Friday, October 17, 2008
Kaylee Update and other Ramblings
I took Kaylee to the doctor in Salt Lake on Monday. They really can't determine if she will end up with Diabetes, so I just have to watch her and do alot of praying. I had the great pleasure of having lunch with my brother while we were in Salt Lake. I just really admire my brother. I metioned before that my brother was diagnosed with type 1 Diabetes when he was eight. He has had Diabetes for about 16 years. He has never complained about having Diabetes. He just does what he needs to, to keep himself healthy. I really admire that. He is so good with Kaylee. We were sitting in the restaurant and he started to sing the Itsy Bitsy Spider to Kaylee. He did all the actions right in the middle of the restaurant. It was so cute, and I am so glad to have such a wonderful brother, and Kaylee is so lucky to have such a great uncle. I am really glad I have such and caring and understanding family. I was really scared how everyone would treat Kaylee, being that I am not married. My family has been awesome, and they just adore Kaylee. I know that this has brought me alot closer to my sisters. They help me out so much and I am very grateful.
Friday, October 10, 2008
My Worst Fear as a Mother
So one of my biggest fears as mother is happening. When my brother was just eight years old he was diagnosed with Insulin-Dependent Diabetes. Commonly known as Type 1 Diabetes. I always told myself I hope I never have to deal with this when I have children. A couple of months now Kaylee has been having a few symptoms. One of the major symptoms is extreme thirst. This is not just a kid drinking alot, this is extreme drinking. Kaylee wants a drink every five minutes, and I am going through diapers like crazy. I din't really think anything of it, and then one day a major light bulb went off in my head. I then started to randomly check Kaylee's blood sugar, and they were higher than they should be. I took her to her doctor and Monday, and they tested her blood, and it was higher than normal.

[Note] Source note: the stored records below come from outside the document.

(** C9. [log] spreads the sanitized details into the top level of the
    record: every own key of the details is a key of the record (none is put
    under a [fields] key), so a [level], [type] or [message] key of the
    details replaces the argument of that name, while [timestamp] always
    holds the creation time; and this record is what [log] pushes: it ends
    the buffer, or the batch of the flush that the push set off. The keys of
    the details are distinct, as those of an object are. *)
Theorem log_spreads_details (JSON_stringify : json -> string)
    (nanoseconds : option json -> string) (config : Config)
    (level type message : json) (details : option json)
    (now : string) (w : World) :
  List.NoDup (List.map fst (own_props (default (JObj []) details))) ->
  let sanitizedDetails := sanitize (default (JObj []) details) in
  let entry := logEntry level type message details now in
  let w' := log JSON_stringify nanoseconds config
                level type message details now w in
  prop "timestamp" entry = Some (JStr now)
  /\ (forall k,
        k <> "timestamp" ->
        prop k entry
        = match assoc k (own_props sanitizedDetails) with
          | Some x => Some x
          | None =>
              assoc k [("level", level); ("type", type); ("message", message)]
          end)
  /\ (logBuffer (logger w') = logBuffer (logger w) ++ [entry]
      \/ (logBuffer (logger w') = []
          /\ suspended w'
             = suspended w ++ [logBuffer (logger w) ++ [entry]])).
Proof.
  intros Hnd sanitizedDetails entry w'.
  rewrite <- sanitize_keys in Hnd. fold sanitizedDetails in Hnd.
  split; [ | split; [ | apply log_pushes_entry ] ];
    subst entry; unfold logEntry; fold sanitizedDetails; simpl prop.
  - apply assoc_obj_set_eq.
  - intros k Hk.
    rewrite assoc_obj_set_ne by exact Hk.
    now rewrite assoc_obj_assign.
Qed.

End RecordFacts.

(** ** The flush protocol *)

Section FlushFacts.

Variable JSON_stringify : json -> string.
Variable nanoseconds : option json -> string.
Variable config : Config.

Local Abbreviation flush := (flush JSON_stringify nanoseconds config).
Local Abbreviation log := (log JSON_stringify nanoseconds config).
Local Abbreviation step := (step JSON_stringify nanoseconds config).
Local Abbreviation run := (run JSON_stringify nanoseconds config).

Lemma flush_swaps (w : World) (lc : LoggingConfig) :
  logging_enabled config = Some lc ->
  logBuffer (logger w) <> [] ->
  flush w
  = {| logger := set_logBuffer (logger w) [];
       suspended := suspended w ++ [logBuffer (logger w)];
       posted :=
         posted w
         ++ [sendToGrafana JSON_stringify lc
               (formatForLoki JSON_stringify nanoseconds lc
                  (logBuffer (logger w)))];
       acknowledged := acknowledged w |}.
Proof.
  intros Hlc Hbuf. unfold LoggerJs.flush. rewrite Hlc.
  destruct (logBuffer (logger w)); [ congruence | reflexivity ].
Qed.

(** The [catch] of [flush]: the captured batch goes back in front of
    whatever the buffer holds by then; no new request is made. *)
Lemma flush_resume_failure (w : World) (i : nat) (o : outcome)
    (logsToSend : list json) :
  suspended w !! i = Some logsToSend ->
  send_throws o = true ->
  flush_resume i o w
  = {| logger := set_logBuffer (logger w) (logsToSend ++ logBuffer (logger w));
       suspended := delete i (suspended w);
       posted := posted w; acknowledged := acknowledged w |}.
Proof. intros Hi Ho. unfold flush_resume. now rewrite Hi, Ho. Qed.

Lemma flush_resume_success (w : World) (i : nat) (o : outcome)
    (logsToSend : list json) :
  suspended w !! i = Some logsToSend ->
  send_throws o = false ->
  flush_resume i o w
  = {| logger := logger w; suspended := delete i (suspended w);
       posted := posted w;
       acknowledged := acknowledged w ++ logsToSend |}.
Proof. intros Hi Ho. unfold flush_resume. now rewrite Hi, Ho. Qed.

Lemma set_logBuffer_twice (l : Logger) (b b' : list json) :
  set_logBuffer (set_logBuffer l b) b' = set_logBuffer l b'.
Proof. reflexivity. Qed.

(** Records logged while the buffer stays below its capacity are appended
    and nothing else happens. *)
Lemma run_logs_below_capacity (during : list event) (w : World) :
  forallb is_log during = true ->
  (length (logBuffer (logger w)) + length during < bufferSize (logger w))%nat ->
  run w during
  = {| logger :=
         set_logBuffer (logger w) (logBuffer (logger w) ++ logged during);
       suspended := suspended w; posted := posted w;
       acknowledged := acknowledged w |}.
Proof.
  revert w. induction during as [ | e during IH ]; intros w Hlog Hlen.
  - simpl. rewrite app_nil_r. now destruct w as [[] ? ? ?].
  - simpl in Hlog. apply andb_prop in Hlog as [He Hlog].
    destruct e as [ level type message details now | | ]; try discriminate He.
    change (run w (Log level type message details now :: during))
      with (run (log level type message details now w) during).
    assert (Hstep : log level type message details now w
                    = {| logger :=
                           set_logBuffer (logger w)
                             (logBuffer (logger w)
                              ++ [logEntry level type message details now]);
                         suspended := suspended w; posted := posted w;
                         acknowledged := acknowledged w |}).
    { unfold LoggerJs.log. cbv zeta. cbn [logger set_logBuffer logBuffer bufferSize].
      rewrite length_app. simpl length in *.
      destruct (Nat.leb_spec (bufferSize (logger w))
                             (length (logBuffer (logger w)) + 1));
        [ lia | reflexivity ]. }
    rewrite Hstep, IH; [ | exact Hlog | ].
    + cbn [logger set_logBuffer logBuffer suspended posted acknowledged logged
           flat_map].
      now rewrite <- app_assoc.
    + cbn [logger set_logBuffer logBuffer bufferSize].
      rewrite length_app. simpl length in *. lia.
Qed.

Lemma lookup_snoc {A} (l : list A) (x : A) : (l ++ [x]) !! length l = Some x.
Proof. induction l; simpl; auto. Qed.

Lemma delete_snoc {A} (l : list A) (x : A) : delete (length l) (l ++ [x]) = l.
Proof. induction l; simpl; [ reflexivity | ]. now f_equal. Qed.

(** C1. A flush that attempts delivery takes the whole buffer and makes one
    request. When that delivery fails, the attempted batch is put back in
    its order in front of the records logged meanwhile, and no request is
    added. The next flush takes batch and newcomers together and makes one
    more request; when it succeeds the buffer is left empty and every
    record has reached the backend exactly once. Whatever else happened
    while a flush was suspended, its failure puts its batch in front of what
    the buffer holds by then. *)
Theorem failed_flush_requeues_batch (w0 : World) (lc : LoggingConfig)
    (during : list event) (o : outcome) :
  logging_enabled config = Some lc ->
  logBuffer (logger w0) <> [] ->
  forallb is_log during = true ->
  (length during < bufferSize (logger w0))%nat ->
  send_throws o = true ->
  let batch := logBuffer (logger w0) in
  let request logs :=
    sendToGrafana JSON_stringify lc
      (formatForLoki JSON_stringify nanoseconds lc logs) in
  let i := length (suspended w0) in
  let w1 := flush w0 in
  let w2 := run w1 during in
  let w3 := flush_resume i o w2 in
  let w4 := flush w3 in
  let w5 := flush_resume i (Responded true 200) w4 in
  (logBuffer (logger w1) = []
   /\ suspended w1 = suspended w0 ++ [batch]
   /\ posted w1 = posted w0 ++ [request batch])
  /\ (logBuffer (logger w2) = logged during
      /\ suspended w2 = suspended w1 /\ posted w2 = posted w1)
  /\ (logBuffer (logger w3) = batch ++ logged during
      /\ suspended w3 = suspended w0
      /\ posted w3 = posted w0 ++ [request batch]
      /\ acknowledged w3 = acknowledged w0)
  /\ (logBuffer (logger w4) = []
      /\ suspended w4 = suspended w0 ++ [batch ++ logged during]
      /\ posted w4
         = posted w0 ++ [request batch; request (batch ++ logged during)])
  /\ (logBuffer (logger w5) = []
      /\ suspended w5 = suspended w0
      /\ posted w5 = posted w4
      /\ acknowledged w5 = acknowledged w0 ++ batch ++ logged during)
  /\ (forall w j logsToSend,
        suspended w !! j = Some logsToSend ->
        logBuffer (logger (flush_resume j o w))
        = logsToSend ++ logBuffer (logger w)
        /\ posted (flush_resume j o w) = posted w
        /\ acknowledged (flush_resume j o w) = acknowledged w).
Proof.
  intros Hlc Hbuf Hlog Hlen Ho batch request i w1 w2 w3 w4 w5.
  assert (Hany : forall w j logsToSend,
             suspended w !! j = Some logsToSend ->
             logBuffer (logger (flush_resume j o w))
             = logsToSend ++ logBuffer (logger w)
             /\ posted (flush_resume j o w) = posted w
             /\ acknowledged (flush_resume j o w) = acknowledged w).
  { intros w j logsToSend Hj.
    rewrite (flush_resume_failure _ _ _ logsToSend) by assumption.
    repeat split. }
  assert (H1 : w1 = {| logger := set_logBuffer (logger w0) [];
                       suspended := suspended w0 ++ [batch];
                       posted := posted w0 ++ [request batch];
                       acknowledged := acknowledged w0 |})
    by (apply flush_swaps; assumption).
  assert (H2 : w2 = {| logger := set_logBuffer (logger w0) (logged during);
                       suspended := suspended w0 ++ [batch];
                       posted := posted w0 ++ [request batch];
                       acknowledged := acknowledged w0 |}).
  { subst w2. rewrite H1. rewrite run_logs_below_capacity;
      [ reflexivity | exact Hlog | simpl; exact Hlen ]. }
  assert (H3 : w3 = {| logger :=
                         set_logBuffer (logger w0) (batch ++ logged during);
                       suspended := suspended w0;
                       posted := posted w0 ++ [request batch];
                       acknowledged := acknowledged w0 |}).
  { subst w3. rewrite H2.
    rewrite (flush_resume_failure _ _ _ batch);
      [ | apply lookup_snoc | exact Ho ].
    cbn [logger set_logBuffer logBuffer suspended posted acknowledged].
    subst i. now rewrite delete_snoc. }
  assert (H4 : w4 = {| logger := set_logBuffer (logger w0) [];
                       suspended := suspended w0 ++ [batch ++ logged during];
                       posted :=
                         (posted w0 ++ [request batch])
                         ++ [request (batch ++ logged during)];
                       acknowledged := acknowledged w0 |}).
  { subst w4. rewrite H3. rewrite (flush_swaps _ lc); [ reflexivity | exact Hlc | ].
    simpl. subst batch. destruct (logBuffer (logger w0)); [ congruence | discriminate ]. }
  assert (H5 : w5 = {| logger := set_logBuffer (logger w0) [];
                       suspended := suspended w0;
                       posted :=
                         (posted w0 ++ [request batch])
                         ++ [request (batch ++ logged during)];
                       acknowledged :=
                         acknowledged w0 ++ batch ++ logged during |}).
  { subst w5. rewrite H4.
    rewrite (flush_resume_success _ _ _ (batch ++ logged during));
      [ | apply lookup_snoc | reflexivity ].
    cbn [logger set_logBuffer logBuffer suspended posted acknowledged].
    subst i. now rewrite delete_snoc. }
  rewrite H5, H4, H3, H2, H1. simpl. rewrite <- !app_assoc. simpl.
  do 5 (split; [ repeat split; reflexivity | ]). exact Hany.
Qed.

(** Settling a flush moves its batch and loses nothing. *)
Lemma concat_delete (l : list (list json)) (i : nat) (b : list json) :
  l !! i = Some b -> Permutation (concat l) (b ++ concat (delete i l)).
Proof.
  revert i. induction l as [ | c l IH ]; intros [ | i ] Hi; try discriminate Hi.
  - simpl in *. now inversion Hi.
  - simpl in *. rewrite (IH i Hi).
    rewrite !app_assoc. apply Permutation_app_tail, Permutation_app_comm.
Qed.

Lemma holdings_flush (w : World) : holdings (flush w) = holdings w.
Proof.
  unfold LoggerJs.flush.
  destruct (logBuffer (logger w)) as [ | r rs ] eqn:Hbuf; [ reflexivity | ].
  destruct (logging_enabled config); [ | reflexivity ].
  unfold holdings. simpl. rewrite Hbuf, concat_app. simpl.
  now rewrite !app_nil_r.
Qed.

Lemma holdings_step (w : World) (e : event) :
  Permutation (holdings (step w e)) (holdings w ++ logged [e]).
Proof.
  destruct e as [ level type message details now | | i o ]; simpl.
  - unfold LoggerJs.log. cbv zeta.
    match goal with
    | |- context [if ?c then _ else _] => destruct c
    end; rewrite ?holdings_flush; unfold holdings; simpl;
      now rewrite !app_assoc.
  - now rewrite holdings_flush, app_nil_r.
  - rewrite app_nil_r. unfold flush_resume.
    destruct (suspended w !! i) as [ b | ] eqn:Hi; [ | reflexivity ].
    unfold holdings.
    destruct (send_throws o); simpl; rewrite (concat_delete _ _ _ Hi).
    + apply Permutation_app_head.
      rewrite !app_assoc. apply Permutation_app_tail, Permutation_app_comm.
    + now rewrite !app_assoc.
Qed.

Lemma holdings_run (trace : list event) (w : World) :
  Permutation (holdings (run w trace)) (holdings w ++ logged trace).
Proof.
  revert w. induction trace as [ | e trace IH ]; intros w.
  - simpl. now rewrite app_nil_r.
  - change (run w (e :: trace)) with (run (step w e) trace).
    rewrite IH, holdings_step.
    assert (logged (e :: trace) = logged [e] ++ logged trace) as ->
      by (unfold logged; simpl; now rewrite app_nil_r).
    now rewrite app_assoc.
Qed.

I now have to take her to the Endrinconologist in Salt Lake on Monday. I am praying this is not what I think it is, and that I am just being a paranoid mother. I know that there could be alot of things worst than having a child with Diabetes, but this is not a fun disease, and it can have devastating complications. Trying to manage a 20 month old blood sugars will be so hard. Anyways I will have to see what the specialist will say on Monday.